【論文メモ】回復期脳卒中患者の歩行自立予測

こんにちわ、彷徨うPTです。今回は「回復期脳卒中患者の歩行自立予測-信号検出分析による臨床応用を目指した検討-」の要約と僕の考察をまとめました。

今回読んだ文献
https://www.jstage.jst.go.jp/article/rika/33/1/33_145/_article/-char/ja/

目的

回復期に入院中の脳卒中患者が、3か月後に病棟内独歩自立に至るかどうかを予測するために、回復期リハ病棟入院時情報から予測チャートを作成。

対象

船橋市立リハビリテーション病院の回リハ病棟に入院していた初発脳卒中患者251名

男性148名、女性103名、年齢68.4±11.1歳

方法

入院時の身体機能、認知機能、基本動作自立度、バランス能力、日常生活自立度から入院3か月後の歩行自立を予測。

なお、FIMの「歩行」の項目が6点以上の者を歩行自立と判定。

〇基本情報

性別、当院入院時点での年齢,疾患名,病巣側,発症から当院入院までの日数

〇評価項目

基本動作:起居、座位保持、立ち上がり、立位保持の介助の有無

身体機能:下肢Brunnstrom Stage Scale(BRS),協調性障害の有無,
               Functional Balance Scale(FBS)

認知機能:MMSE,レーブン色彩マトリックス検査(失語症患者のみ)

結果

回リハ病棟入院時に「FBS」「起居動作の介助の有無」「認知機能低下の有無」を評価し、それらを組み合わせて判断することが、入院時3ヵ月後の歩行自立の予測に有効である。

論文内では歩行自立可能かをフローチャート式に表記されており、

・FBS13点以上のグループ

・FBS13点未満だが、起居動作に介助不要のグループ

・FBS13点未満、起居動作介助が必要だが、認知機能低下なしのグループ

において、入院から3か月後に歩行自立が可能とされていました。

 

まとめ

今回の論文の内容から僕が思うことは

①介助量の違いがに歩行自立に影響することを知った。

②改めて認知機能の重要性を考えさせられた。

①元々の介助量の違いによって、その人の自立度は変わってくるとは思うが、それは身体機能面や認知機能面から踏まえての話だと思っていた。しかし、今回の論文の内容では起居動作の介助量からでも歩行自立が予後予測の判断材料になるという。
なぜ起居動作なのだろう…歩行に関与する動作があるのか…少し気になるところではある。
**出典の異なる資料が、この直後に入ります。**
(* ===== verification/Accumulator.v ===== *)
(** * The prototype of the concurrent tree: [archive/merkle-accumulator/src]

    The accumulator that the concurrent Merkle tree grew out of: a ring of roots
    beside the ring of change logs, sizes fixed as constants, [Option] in place of
    errors.  The methods are those of [main.rs]; [recompute], [empty_node] and the
    constants are those of its [merkle.rs], whose off-chain tree is the code of
    [lib/merkle-tree-reference] ([ReferenceTree]).  Everything is inside
    [Module Acc], since the successors in [ChangeLog] and [MerkleRoll] have the
    same names.

    A method is a [method] whose error type is empty; [None] is a value. *)

From S2P Require Import Prelude Hashing.

Module Acc.

(** ** [merkle.rs] *)
Definition MAX_SIZE : N := 64.
Definition MAX_DEPTH : nat := 14.
Definition PADDING : N := 32 - N.of_nat MAX_DEPTH.
Definition MASK : N := MAX_SIZE - 1.

(** ** The data *)
Record ChangeLog := mk_ChangeLog {
  path : list Node;
  prev_leaf : Node;
  curr_leaf : Node;
  cl_index : N;
}.

Record Path := mk_Path {
  proof : list Node;
  leaf : Node;
  rm_index : N;
}.

Record MerkleAccumulator := mk_MerkleAccumulator {
  roots : list Node;
  change_logs : list ChangeLog;
  active_index : N;
  buffer_size : N;
  rightmost_proof : Path;
}.

Definition ChangeLog_default : ChangeLog :=
  mk_ChangeLog (replicate MAX_DEPTH EMPTY) EMPTY EMPTY 0.

Abbreviation acc_method := (method MerkleAccumulator Empty_set).
Abbreviation acc_outcome := (outcome Empty_set).

Definition set_ring (rs : list Node) (cls : list ChangeLog) (s : MerkleAccumulator) : MerkleAccumulator :=
  mk_MerkleAccumulator rs cls (active_index s) (buffer_size s) (rightmost_proof s).

Definition set_rightmost_proof (p : Path) (s : MerkleAccumulator) : MerkleAccumulator :=
  mk_MerkleAccumulator (roots s) (change_logs s) (active_index s) (buffer_size s) p.

(** The assignments [self.roots[i] = r] and [self.change_logs[i] = cl]. *)
Definition put_root (i : N) (r : Node) : acc_method unit :=
  self ← get;
  rs ← lift (index_set (roots self) i r);
  modify (set_ring rs (change_logs self)).

Definition put_change_log (i : N) (cl : ChangeLog) : acc_method unit :=
  self ← get;
  cls ← lift (index_set (change_logs self) i cl);
  modify (set_ring (roots self) cls).

Section defs.
Context `{Keccak} `{BuildProfile}.

(** [recompute] of [merkle.rs]: the loop from position [i] on. *)
Fixpoint recompute_loop (i : nat) (leaf : Node) (proof : list Node) (index : N) : acc_outcome Node :=
  match proof with
  | [] => Ok leaf
  | s :: proof =>
      sh ← wshr 32 index (N.of_nat i);
      let leaf :=
        if (N.land sh 1 =? 0)%N then hashv [vec_to_list leaf; vec_to_list s]
        else hashv [vec_to_list s; vec_to_list leaf] in
      recompute_loop (S i) leaf proof index
  end.

Definition recompute (leaf : Node) (proof : list Node) (index : N) : acc_outcome Node :=
  recompute_loop 0 leaf proof index.

Fixpoint empty_node (level : nat) : Node :=
  match level with
  | O => EMPTY
  | S lower =>
      let lower_empty := empty_node lower in
      hashv [vec_to_list lower_empty; vec_to_list lower_empty]
  end.

(** ** [main.rs] *)
Definition new : MerkleAccumulator :=
  mk_MerkleAccumulator (replicate (N.to_nat MAX_SIZE) (empty_node MAX_DEPTH))
    (replicate (N.to_nat MAX_SIZE) ChangeLog_default) 0 1
    (mk_Path (empty_node <$> seq 0 MAX_DEPTH) EMPTY 0).

Definition new_with_root (root right_most_leaf : Node) (proof : list Node) (index : N) :
    acc_outcome MerkleAccumulator :=
  let roots := <[0 := root]> (replicate (N.to_nat MAX_SIZE) (empty_node MAX_DEPTH)) in
  index1 ← wadd 32 index 1;
  let rightmost_proof := mk_Path proof right_most_leaf index1 in
  root' ← recompute right_most_leaf proof index;
  rust_assert (bool_decide (root = root'));;
  Ok (mk_MerkleAccumulator roots (replicate (N.to_nat MAX_SIZE) ChangeLog_default) 0 1 rightmost_proof).

Definition get_root (self : MerkleAccumulator) : acc_outcome Node :=
  index (roots self) (active_index self).

Definition increment_active_index : acc_method unit :=
  self ← get;
  active ← lift (wadd 64 (active_index self) 1);
  size ← lift (if (buffer_size self <? MAX_SIZE)%N then wadd 64 (buffer_size self) 1
               else Ok (buffer_size self));
  modify (λ self, mk_MerkleAccumulator (roots self) (change_logs self) (N.land active MASK) size
                    (rightmost_proof self)).

(** The critical bit of two indices: the level at which their paths meet. *)
Definition critbit_index (i j : N) : acc_outcome N :=
  shifted ← wshl 32 (N.lxor i j) PADDING;
  wsub 64 (N.of_nat MAX_DEPTH - 1) (leading_zeros 32 shifted).

(** The loop over the proof in [apply_changes], from position [ix] on. *)
Fixpoint apply_loop (ix : nat) (path : list Node) (start : Node) (proof : list Node) (index : N) :
    acc_outcome (list Node * Node) :=
  match proof with
  | [] => Ok (path, start)
  | s :: proof =>
      sh ← wshr 32 index (N.of_nat ix);
      let start :=
        if (N.land sh 1 =? 0)%N then hashv [vec_to_list start; vec_to_list s]
        else hashv [vec_to_list s; vec_to_list start] in
      path ← (if decide (ix < MAX_DEPTH - 1) then index_set path (N.of_nat (ix + 1)) start else Ok path);
      apply_loop (S ix) path start proof index
  end.

(** The update of the rightmost path at the end of [apply_changes]. *)
Definition update_rightmost (curr_leaf : Node) (change_log : ChangeLog) (proof : list Node) (index : N) :
    acc_method unit :=
  self ← get;
  let rmp := rightmost_proof self in
  if (index <? rm_index rmp)%N then
    last ← lift (wsub 32 (rm_index rmp) 1);
    if negb (index =? last)%N then
      critbit_index ← lift (critbit_index index last);
      node ← lift (Prelude.index (path change_log) critbit_index);
      rmp_proof ← lift (index_set (Acc.proof rmp) critbit_index node);
      modify (set_rightmost_proof (mk_Path rmp_proof (leaf rmp) (rm_index rmp)))
    else mret tt
  else
    lift (rust_assert (index =? rm_index rmp)%N);;
    lift (rust_assert (bool_decide (length proof = length (Acc.proof rmp))));;
    index1 ← lift (wadd 32 index 1);
    modify (set_rightmost_proof (mk_Path proof curr_leaf index1)).

Definition apply_changes (prev_leaf start : Node) (proof : list Node) (index : N) : acc_method Node :=
  let curr_leaf := start in
  self ← get;
  cl ← lift (Prelude.index (change_logs self) (active_index self));
  path ← lift (index_set (path cl) 0 start);
  '(path, root) ← lift (apply_loop 0 path start proof index);
  let cl := mk_ChangeLog path prev_leaf curr_leaf index in
  put_change_log (active_index self) cl;;
  update_rightmost curr_leaf cl proof index;;
  mret root.

(** The body of the [while] loop of [update_and_apply_proof], after the index. *)
Definition replay_change (cl : ChangeLog) (index : N) (proof : list Node) (updated_leaf : Node) :
    acc_outcome (list Node * Node) :=
  if negb (index =? cl_index cl)%N then
    critbit_index ← critbit_index index (cl_index cl);
    node ← Prelude.index (path cl) critbit_index;
    proof ← index_set proof critbit_index node;
    Ok (proof, updated_leaf)
  else Ok (proof, curr_leaf cl).

(** The [while] loop of [update_and_apply_proof]. *)
Fixpoint fast_forward (fuel : nat) (self : MerkleAccumulator) (index j : N) (proof : list Node)
    (updated_leaf : Node) : acc_outcome (list Node * Node) :=
  match fuel with
  | O => OutOfFuel
  | S fuel =>
      if (j =? active_index self)%N then Ok (proof, updated_leaf)
      else
        next ← wadd 64 j 1;
        let j := N.land next MASK in
        cl ← Prelude.index (change_logs self) j;
        '(proof, updated_leaf) ← replay_change cl index proof updated_leaf;
        fast_forward fuel self index j proof updated_leaf
  end.

(** The locals of [append] that its loops change: [change_list], [node],
    [intersection_node] and [rightmost_proof.proof]. *)
Abbreviation locals := (list Node * Node * Node * list Node)%type.

(** An iteration of the first loop of [append], below the intersection. *)
Definition append_below (rm_ix : N) (s : locals) (i : nat) : acc_outcome locals :=
  let '(change_list, node, intersection_node, rmp_proof) := s in
  change_list ← index_set change_list (N.of_nat i) node;
  let node := hashv [vec_to_list node; vec_to_list (empty_node i)] in
  last ← wsub 32 rm_ix 1;
  sh ← wshr 32 last (N.of_nat i);
  p ← index rmp_proof (N.of_nat i);
  let intersection_node :=
    if (N.land sh 1 =? 1)%N then hashv [vec_to_list p; vec_to_list intersection_node]
    else hashv [vec_to_list intersection_node; vec_to_list p] in
  rmp_proof ← index_set rmp_proof (N.of_nat i) (empty_node i);
  Ok (change_list, node, intersection_node, rmp_proof).

(** The step at the intersection. *)
Definition append_at (intersection : nat) (s : locals) : acc_outcome locals :=
  let '(change_list, node, intersection_node, rmp_proof) := s in
  change_list ← index_set change_list (N.of_nat intersection) node;
  let node := hashv [vec_to_list intersection_node; vec_to_list node] in
  rmp_proof ← index_set rmp_proof (N.of_nat intersection) intersection_node;
  Ok (change_list, node, intersection_node, rmp_proof).

(** An iteration of the last loop of [append], above the intersection. *)
Definition append_above (rm_ix : N) (s : locals) (i : nat) : acc_outcome locals :=
  let '(change_list, node, intersection_node, rmp_proof) := s in
  change_list ← index_set change_list (N.of_nat i) node;
  sh ← wshr 32 rm_ix (N.of_nat i);
  p ← index rmp_proof (N.of_nat i);
  let node :=
    if (N.land sh 1 =? 1)%N then hashv [vec_to_list p; vec_to_list node]
    else hashv [vec_to_list node; vec_to_list p] in
  Ok (change_list, node, intersection_node, rmp_proof).

(** [append] of a tree that is not empty, from the first loop on. *)
Definition append_path (node : Node) : acc_method (option Node) :=
  self ← get;
  let leaf := node in
  let rmp := rightmost_proof self in
  let intersection := N.to_nat (trailing_zeros 32 (rm_index rmp)) in
  let locals0 := (replicate MAX_DEPTH EMPTY, node, Acc.leaf rmp, proof rmp) in
  s ← lift (foldM (append_below (rm_index rmp)) locals0 (seq 0 intersection));
  s ← lift (append_at intersection s);
  '(change_list, node, _, rmp_proof) ←
    lift (foldM (append_above (rm_index rmp)) s (seq (S intersection) (MAX_DEPTH - S intersection)));
  modify (set_rightmost_proof (mk_Path rmp_proof (Acc.leaf rmp) (rm_index rmp)));;
  increment_active_index;;
  self ← get;
  put_root (active_index self) node;;
  put_change_log (active_index self) (mk_ChangeLog change_list EMPTY leaf (rm_index rmp));;
  index1 ← lift (wadd 32 (rm_index rmp) 1);
  modify (set_rightmost_proof (mk_Path rmp_proof leaf index1));;
  mret (Some node).

(** The end of [update_and_apply_proof]. *)
Definition write_leaf (leaf new_leaf : Node) (proof : list Node) (index : N) : acc_method (option Node) :=
  increment_active_index;;
  new_root ← apply_changes leaf new_leaf proof index;
  self ← get;
  put_root (active_index self) new_root;;
  mret (Some new_root).

(** [append], [initialize_tree] and [update_and_apply_proof] call each other; the
    fuel bounds the depth of the calls. *)
Fixpoint append_calls (fuel : nat) (node : Node) : acc_method (option Node) :=
  match fuel with
  | O => lift OutOfFuel
  | S fuel =>
      if decide (node = EMPTY) then mret None else
      self ← get;
      let rmp := rightmost_proof self in
      capacity ← lift (wshl 32 1 (N.of_nat MAX_DEPTH));
      if (capacity <=? rm_index rmp)%N then mret None
      else if (rm_index rmp =? 0)%N then initialize_tree_calls fuel node (proof rmp)
      else append_path node
  end

with initialize_tree_calls (fuel : nat) (leaf : Node) (proof : list Node) : acc_method (option Node) :=
  match fuel with
  | O => lift OutOfFuel
  | S fuel =>
      old_root ← lift (recompute EMPTY proof 0);
      if decide (old_root = empty_node MAX_DEPTH)
      then update_and_apply_proof_calls fuel EMPTY leaf proof 0 0 false
      else mret None
  end

with update_and_apply_proof_calls (fuel : nat) (leaf new_leaf : Node) (proof : list Node) (index j : N)
    (append_on_conflict : bool) : acc_method (option Node) :=
  match fuel with
  | O => lift OutOfFuel
  | S fuel =>
      self ← get;
      '(proof, updated_leaf) ← lift (fast_forward (S (N.to_nat MAX_SIZE)) self index j proof leaf);
      old_root ← lift (recompute updated_leaf proof index);
      root ← lift (get_root self);
      lift (rust_assert (bool_decide (old_root = root)));;
      if decide (updated_leaf ≠ leaf) then
        if bool_decide (leaf = EMPTY) && append_on_conflict then append_calls fuel new_leaf
        else mret None
      else write_leaf leaf new_leaf proof index
  end.

(** [update_and_apply_proof] calls [append], which calls [initialize_tree], which
    calls [update_and_apply_proof] without the fallback. *)
Definition CALL_DEPTH : nat := 4.

Definition append (node : Node) : acc_method (option Node) := append_calls CALL_DEPTH node.

Definition update_and_apply_proof (leaf new_leaf : Node) (proof : list Node) (index j : N)
    (append_on_conflict : bool) : acc_method (option Node) :=
  update_and_apply_proof_calls CALL_DEPTH leaf new_leaf proof index j append_on_conflict.

(** The loop of [_find_and_update_leaf] over [0..self.buffer_size]. *)
Fixpoint find_and_update_loop (current_root leaf new_leaf : Node) (proof : list Node) (index : N)
    (append_on_conflict : bool) (range : list N) : acc_method (option Node) :=
  match range with
  | [] => mret None
  | i :: range =>
      self ← get;
      let j := N.land (wrapping_sub 64 (active_index self) i) MASK in
      root ← lift (Prelude.index (roots self) j);
      if decide (root ≠ current_root)
      then find_and_update_loop current_root leaf new_leaf proof index append_on_conflict range
      else
        old_root ← lift (recompute leaf proof index);
        if bool_decide (old_root = current_root) && (rm_index (rightmost_proof self) <? index)%N
           && append_on_conflict
        then append new_leaf
        else if decide (old_root = current_root)
        then update_and_apply_proof leaf new_leaf proof index j append_on_conflict
        else mret None
  end.

Definition _find_and_update_leaf (current_root leaf new_leaf : Node) (proof : list Node) (index : N)
    (append_on_conflict : bool) : acc_method (option Node) :=
  self ← get;
  find_and_update_loop current_root leaf new_leaf proof index append_on_conflict
    (N.of_nat <$> seq 0 (N.to_nat (buffer_size self))).

Definition fill_empty_or_append (current_root leaf : Node) (proof : list Node) (index : N) :
    acc_method (option Node) :=
  _find_and_update_leaf current_root EMPTY leaf proof index true.

Definition set_leaf_to_empty (current_root leaf : Node) (proof : list Node) (index : N) :
    acc_method (option Node) :=
  self ← get;
  if (rm_index (rightmost_proof self) <? index)%N then mret None
  else _find_and_update_leaf current_root leaf EMPTY proof index false.

Definition set_leaf (current_root leaf new_leaf : Node) (proof : list Node) (index : N) :
    acc_method (option Node) :=
  _find_and_update_leaf current_root leaf new_leaf proof index false.
End defs.

(** The constants are folded in statements. *)
#[global] Arguments MAX_DEPTH : simpl never.
#[global] Arguments MAX_SIZE : simpl never.
#[global] Arguments MASK : simpl never.
#[global] Arguments PADDING : simpl never.
#[global] Arguments append {_ _} node : simpl never.
#[global] Arguments update_and_apply_proof {_ _} leaf new_leaf proof index j append_on_conflict : simpl never.

End Acc.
②認知機能が自立度に影響するのは僕自身働いていて思っていた。同じ身体機能でも認知機能が低下していることで、自立出来ていない患者はよく見る。
確かに認知機能低下による転倒のリスクが高くなるのはわかるが、同じ立場になったときに自分が自由に動けないというのはあまりにもかわいそうなところではある。
どうにか自立に繋げる方法はないか。

今回はこの論文を読んで以上のようなこと思いました。みなさんの意見も聞かしていただければ幸いです。

それでは、今回はこれで終了です。最後まで読んでいただきありがとうございました。